Out of the limb ^! it can be seen that the vapor τ ,, ⁶ ·, ^b . ,. ' , ". ,,. J-Su

τ ° r & phase shifter between oscillator voltage and phase

The sensitivity of the phase shifter L ₁ = Δ φ * -) shift is formed not only by the time constant τ, but also by means of such a direct voltage verifier. In Fig. 9 , R, represents a common one

^r V ^{1 r} U ₀ ) saw tooth generator. R ₂ is the phase measuring tube,

can be influenced. '7 ° whose grids once the rectangular synchronizing

pulses ω ₀ and the sawtooth voltage ω _{α of} the generator R _{1 are} supplied via the line L _1. In the cathode circuit K of the tube R ₂ , the control voltage is then produced in a known manner, which is applied via the line L ₂ to the grid of the generator _{tube R 1} to readjust the frequency. At the same time, the control voltage is also applied to the grid of the tube R ₃ , which acts as a phase shifter according to the invention. The raw 2? ₃ is a DC amplifier, and the _s DC voltage generated in dependence of the applied grid voltage in the anode circuit of the tube R is again applied via the line L ₃ to the grid of the Phasenmeßröhre R _2, whereby a bias voltage of the tube R ₂ and characterized a. "Apparent" Phase shift between sawtooth voltage and synchronizing pulse voltage is generated, which causes the ^ shift described above with reference to FIG. It goes without saying that the examples shown represent only exemplary embodiments and the inventive concept is in no way restricted to the same.

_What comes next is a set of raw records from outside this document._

(** X3.  What one call of [readData] makes of a chunk, for an EOS
    sample that is not empty and a task that still expects [n + 1] EOS.
    Split the carried bytes followed by the chunk on the EOS sample.  If
    there are more than [n + 1] pieces, the task completes: its result
    gains the records of each of the first [n] pieces with an EOS object
    after each, and the records of the next piece.  Otherwise it stays
    incomplete: its result gains the records of every piece but the last
    with an EOS object after each, the last piece is what it carries
    over, holding no whole EOS, and it has counted one EOS for every
    piece but the last. *)
Theorem framing_of_a_chunk :
  forall (R E : Type) (os : Platform) (mecab : MeCab.t R E)
         (this this' : MeCabReadTask.t R E) (data : bytes)
         (done : bool) (fx : list (effect R E)) (n : nat),
    MeCabReadTask._eosSample this <> [] ->
    MeCabReadTask._eosCount this + S n = MeCabReadTask._maxEos this ->
    readData os mecab this data = Normal (this', done, fx) ->
    let segments :=
      Spec.split (MeCabReadTask._eosSample this) (carry this ++ data) in
    done = (S n <? length segments)
    /\ MeCabReadTask._result this'
       = MeCabReadTask._result this
           ++ (if done
               then framed os mecab this (firstn n segments)
                      ++ records os mecab this (nth n segments [])
               else framed os mecab this (removelast segments))
    /\ (done = false ->
        carry this' = last segments []
        /\ indexOf (carry this') (MeCabReadTask._eosSample this) 0 = None
        /\ MeCabReadTask._eosCount this'
           = MeCabReadTask._eosCount this + (length segments - 1)).
Proof.
  intros R E os mecab this this' data done fx n Hs Hc H segments.
  assert (Hpos : 0 < length (MeCabReadTask._eosSample this))
    by (destruct (MeCabReadTask._eosSample this);
        [contradiction | simpl; lia]).
  rewrite readData_rest in H.
  apply (readRest_framing os mecab _ _ _ _ _ _ n) in H;
    [|exact Hpos | reflexivity | exact Hc].
  destruct H as (H1 & H2 & H3).
  split; [exact H1|]. split; [exact H2|].
  intros Hd. destruct (H3 Hd) as [H4 H5].
  split; [exact H4|]. split; [|exact H5].
  rewrite H4. unfold indexOf. simpl skipn. rewrite Nat.min_0_l.
  apply (split_last_none _ (length (carry this ++ data)) Hpos). lia.
Qed.
Lemma contains_remove_ne token token' l :
  token <> token' ->
  ClassList.contains token' (ClassList.remove token l) = ClassList.contains token' l.
Proof.
  intros Hne. unfold ClassList.contains, ClassList.remove.
  induction l as [|t l IH]; simpl; [done|].
  destruct (String.eqb token t) eqn:E; simpl.
  - apply String.eqb_eq in E. subst t.
    destruct (String.eqb token' token) eqn:E'; [|done].
    apply String.eqb_eq in E'. by subst.
  - by rewrite IH.
Qed.

Lemma contains_toggle_eq token force l :
  ClassList.contains token (ClassList.toggle token force l) = force.
Proof.
  destruct force; simpl; [apply contains_add_eq | apply contains_remove_eq].
Qed.

Lemma contains_toggle_ne token token' force l :
  token <> token' ->
  ClassList.contains token' (ClassList.toggle token force l) = ClassList.contains token' l.
Proof.
  intros. destruct force; simpl; [by apply contains_add_ne | by apply contains_remove_ne].
Qed.
(** Where the cache is written: in [_process_video] the cache entry of
    the video's original url is written, over any earlier entry, when
    the platform answers [reply_video] with the sent message and its
    video, and only then: when the delivery raises, [BadRequest] or any
    other error, the handler raises and leaves the cache as it was. *)
Theorem cache_written_after_delivery update media st :
  (∀ res v, delivery update media st = Ok res → video res = Some v →
     (_process_video update media st).1 = Ok tt
     ∧ tg_video_cache (_process_video update media st).2
       = <[original_url media := v]> (tg_video_cache st))
  ∧ (∀ e, delivery update media st = Raise e →
       (∃ e', (_process_video update media st).1 = Raise e')
       ∧ tg_video_cache (_process_video update media st).2
         = tg_video_cache st)
  ∧ (tg_video_cache (_process_video update media st).2 ≠ tg_video_cache st →
       ∃ res v, delivery update media st = Ok res ∧ video res = Some v).
Proof.
  split; [|split].
  - intros res v Hd Hv.
    by rewrite (process_video_success _ _ _ _ _ Hd Hv).
  - apply process_video_failure.
  - intros Hne. destruct (delivery update media st) as [res|e] eqn:Hd.
    + destruct (video res) as [v|] eqn:Hv; [by eauto|].
      destruct (process_video_no_handle _ _ _ _ Hd Hv) as [_ Heq]. done.
    + destruct (process_video_failure _ _ _ _ Hd) as [_ Heq]. done.
Qed.

(** ** The history *)

Lemma chosen_inline_query_history update st :
  history (chosen_inline_query update st).2 = history st
  ∨ ∃ v, temp_history st !! result_id update = Some v
      ∧ (v ∉ history st)
      ∧ history (chosen_inline_query update st).2 = history st ++ [v].
Proof.
  unfold Main.chosen_inline_query.
  destruct (temp_history st !! result_id update) as [v|]; [|by left].
  destruct (is_history_enabled env update); simpl; [|by left].
  destruct (decide (v ∈ history st)); [by left|].
  right. by exists v.
Qed.

Lemma chosen_inline_query_records update st v :
  temp_history st !! result_id update = Some v →
  is_history_enabled env update = true →
  history (chosen_inline_query update st).2
  = if decide (v ∈ history st) then history st else history st ++ [v].
Proof.
  unfold Main.chosen_inline_query. intros -> ->. simpl.
  by destruct (decide (v ∈ history st)).
Qed.

Lemma chosen_inline_query_NoDup update st :
  NoDup (history st) → NoDup (history (chosen_inline_query update st).2).
Proof.
  intros Hnd.
  destruct (chosen_inline_query_history update st)
    as [->|(v & _ & Hv & ->)]; [done|].
  apply NoDup_app. repeat split; [done| |apply NoDup_singleton].
  intros x Hx Hx'. apply list_elem_of_singleton in Hx' as ->. done.
Qed.
(** * Initiator payment manager (raiden/transfer/mediated_transfer/initiator_manager.py)

    A shallow embedding of the initiator-side payment orchestrator and the
    properties its specification states about it.

    The Python module works on objects it receives by reference: the payment
    state (a dict of route attempts and a list of cancelled channels), the
    channel map and the pseudo random generator.  The embedding passes the
    payment state explicitly, keeps the channel map and the generator in a
    small heap, and keeps Python's exceptions as a result of their own. *)

From stdpp Require Import base option list strings gmap.
From Stdlib Require Import ZArith.

Local Open Scope string_scope.
Local Open Scope list_scope.
Local Open Scope Z_scope.

(** ** Insertion-ordered dictionaries

    A Python dict iterates in insertion order; [list(d.keys())] is a snapshot
    of that order.  The mapping of attempts is therefore an association list
    whose keys are pairwise distinct ([wf]). *)
Module PyDict.
Section dict.
Context {K V : Type} `{EqDecision K}.

Definition dict : Type := list (K * V).

(** [list(d.keys())] *)
Definition keys (d : dict) : list K := map fst d.

Definition values (d : dict) : list V := map snd d.

Definition wf (d : dict) : Prop := NoDup (keys d).

(** [d.get(k)] *)
Fixpoint get (d : dict) (k : K) : option V :=
  match d with
  | [] => None
  | (k', v) :: d' => if decide (k' = k) then Some v else get d' k
  end.

(** [d[k] = v]: an existing key keeps its position, a new one goes last. *)
Fixpoint setitem (d : dict) (k : K) (v : V) : dict :=
  match d with
  | [] => [(k, v)]
  | (k', v') :: d' =>
      if decide (k' = k) then (k', v) :: d' else (k', v') :: setitem d' k v
  end.

(** [del d[k]] (the caller has checked that the key is there). *)
Fixpoint delitem (d : dict) (k : K) : dict :=
  match d with
  | [] => []
  | (k', v') :: d' =>
      if decide (k' = k) then delitem d' k else (k', v') :: delitem d' k
  end.
End dict.
Global Arguments dict : clear implicits.
End PyDict.
(** X20: every candidate that the pipeline extracts from a text is a piece
    of that text of the shape local@domain.tld: a non-empty local part and
    a non-empty domain in their character classes, and a last part of at
    least two letters or digits.  In particular it holds one [@] and no
    space, comma or other separator. *)
Theorem candidates_are_email_shaped (s c : string) :
  c ∈ re_findall permissive_pattern s ->
  exists before after,
    chars s = (before ++ chars c ++ after)%list /\ email_shaped is_alnum (chars c).
Proof. apply findall_fuel_shape. Qed.

Lemma of_chars_chars (s : string) : of_chars (chars s) = s.
Proof. induction s as [|c s IH]; [done|]. cbn. by rewrite IH. Qed.

Lemma chars_of_chars (l : list ascii) : chars (of_chars l) = l.
Proof. induction l as [|c l IH]; [done|]. cbn. by rewrite IH. Qed.

Lemma length_of_chars (l : list ascii) : String.length (of_chars l) = length l.
Proof. induction l as [|c l IH]; [done|]. cbn. by rewrite IH. Qed.

Lemma split_char_without (c : ascii) (l : list ascii) :
  Forall (fun d => Ascii.eqb c d = false) l ->
  split_char c (of_chars l) = [of_chars l].
Proof.
  induction l as [|d l IH]; intros Hl; [done|].
  apply Forall_cons in Hl as [Hd Hl]. cbn. by rewrite Hd, (IH Hl).
Qed.

Lemma split_char_first (c : ascii) (a b : list ascii) :
  Forall (fun d => Ascii.eqb c d = false) a ->
  split_char c (of_chars (a ++ c :: b)) = of_chars a :: split_char c (of_chars b).
Proof.
  induction a as [|d a IH]; intros Ha.
  - cbn. by rewrite Ascii.eqb_refl.
  - apply Forall_cons in Ha as [Hd Ha]. cbn. by rewrite Hd, (IH Ha).
Qed.
(** C8: on a buffer that starts with a backslash and that [ESCAPED]
    does not match, [get_escaped_char] consumes the backslash and the
    next character and returns that character when there is one and it
    is none of [x], [u], [U], the backslash and the double quote; in
    every other case it returns [False] and leaves the buffer as it
    is. *)
Theorem C8_unrecognized_escape_fallback (rest : pystr) :
  ESCAPED_match (BACKSLASH :: rest) = None ->
  (forall c1 rest',
      rest = c1 :: rest' ->
      ~ In c1 [ch "x"; ch "u"; ch "U"; BACKSLASH; DQUOTE] ->
      StreamJsonStringParser.get_escaped_char
        (StreamJsonStringParser.mk (BACKSLASH :: rest))
      = (StreamJsonStringParser.mk rest', Return (RStr [c1])))
  /\ (rest = []
      \/ (exists c1 rest',
             rest = c1 :: rest'
             /\ In c1 [ch "x"; ch "u"; ch "U"; BACKSLASH; DQUOTE]) ->
      StreamJsonStringParser.get_escaped_char
        (StreamJsonStringParser.mk (BACKSLASH :: rest))
      = (StreamJsonStringParser.mk (BACKSLASH :: rest), Return (RBool false))).
Proof.
  intros Hno. unfold StreamJsonStringParser.get_escaped_char. run_m.
  cbn [StreamJsonStringParser.remains].
  change (BACKSLASH =? DQUOTE) with false.
  change (negb (BACKSLASH =? BACKSLASH)) with false. cbv iota.
  rewrite Hno. split.
  - intros c1 rest' -> Hc1. apply str_in_not_In in Hc1. now rewrite Hc1.
  - intros [-> | (c1 & rest' & -> & Hc1)]; [reflexivity|].
    apply str_in_In in Hc1. now rewrite Hc1.
Qed.

Lemma C8_unrecognized_escape_fallback_witness :
  StreamJsonStringParser.get_escaped_char
    (StreamJsonStringParser.mk (lit "\q"))
  = (StreamJsonStringParser.mk [], Return (RStr (lit "q")))
  /\ StreamJsonStringParser.get_escaped_char
       (StreamJsonStringParser.mk (lit "\u12"))
     = (StreamJsonStringParser.mk (lit "\u12"), Return (RBool false)).
Proof.
  split.
  - apply (proj1 (C8_unrecognized_escape_fallback (lit "q") eq_refl)
                 (ch "q") []).
    + reflexivity.
    + cbn. intuition discriminate.
  - apply (proj2 (C8_unrecognized_escape_fallback (lit "u12") eq_refl)).
    right. exists (ch "u"), (lit "12"). split; [reflexivity|]. cbn. auto.
Defined.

So it is easily possible, instead of the phase shifters shown, other phase shifters, e.g. B. variable inductances, etc. to use. Likewise, all other phase measuring devices known per se can also be used instead of the phase measuring devices shown.

Claims (4)

Patent claims: 1. Frequency control circuit in which a local oscillator is thereby set to a synchronizing frequency It is regulated that the synchronizing frequency and the oscillator frequency of a phase measuring device which are a controlled variable when the two frequencies differ from one another for re-tuning the oscillator according to frequency and phase and for filtering the control voltage a filter element is required whose relatively large time constant transients the control voltage caused, characterized in that the removed on the sieve member Control voltage a phase shifter lying between one of the generators and the phase measuring device which is controlled by the controlled variable and its inertia or its time constant is much smaller than the time of a transient process. 2. Frequency control circuit according to claim 1, characterized in that a phase shifter between local oscillator and the phase measuring device. 3. Frequency control circuit according to claim 1 and 2, characterized in that the phase shifter from a coupling tube is formed, the anode circuit of which is detuned by a reactance tube, which the control voltage is supplied. 4. Frequency control circuit according to claim 1 and 2, characterized in that when a to be synchronized The phase shifter consists of a direct current amplifier, which is controlled by the control voltage and which changes the bias of the phase measuring device. Considered publications:
Swiss Patent No. 201 785;
U.S. Patent No. 2,598,370;
Proc. of the IRE, 1949, pp. 497 to 500. Cited earlier rights:
German Patent No. 945 933. 1 sheet of drawings © 709 656/252 T.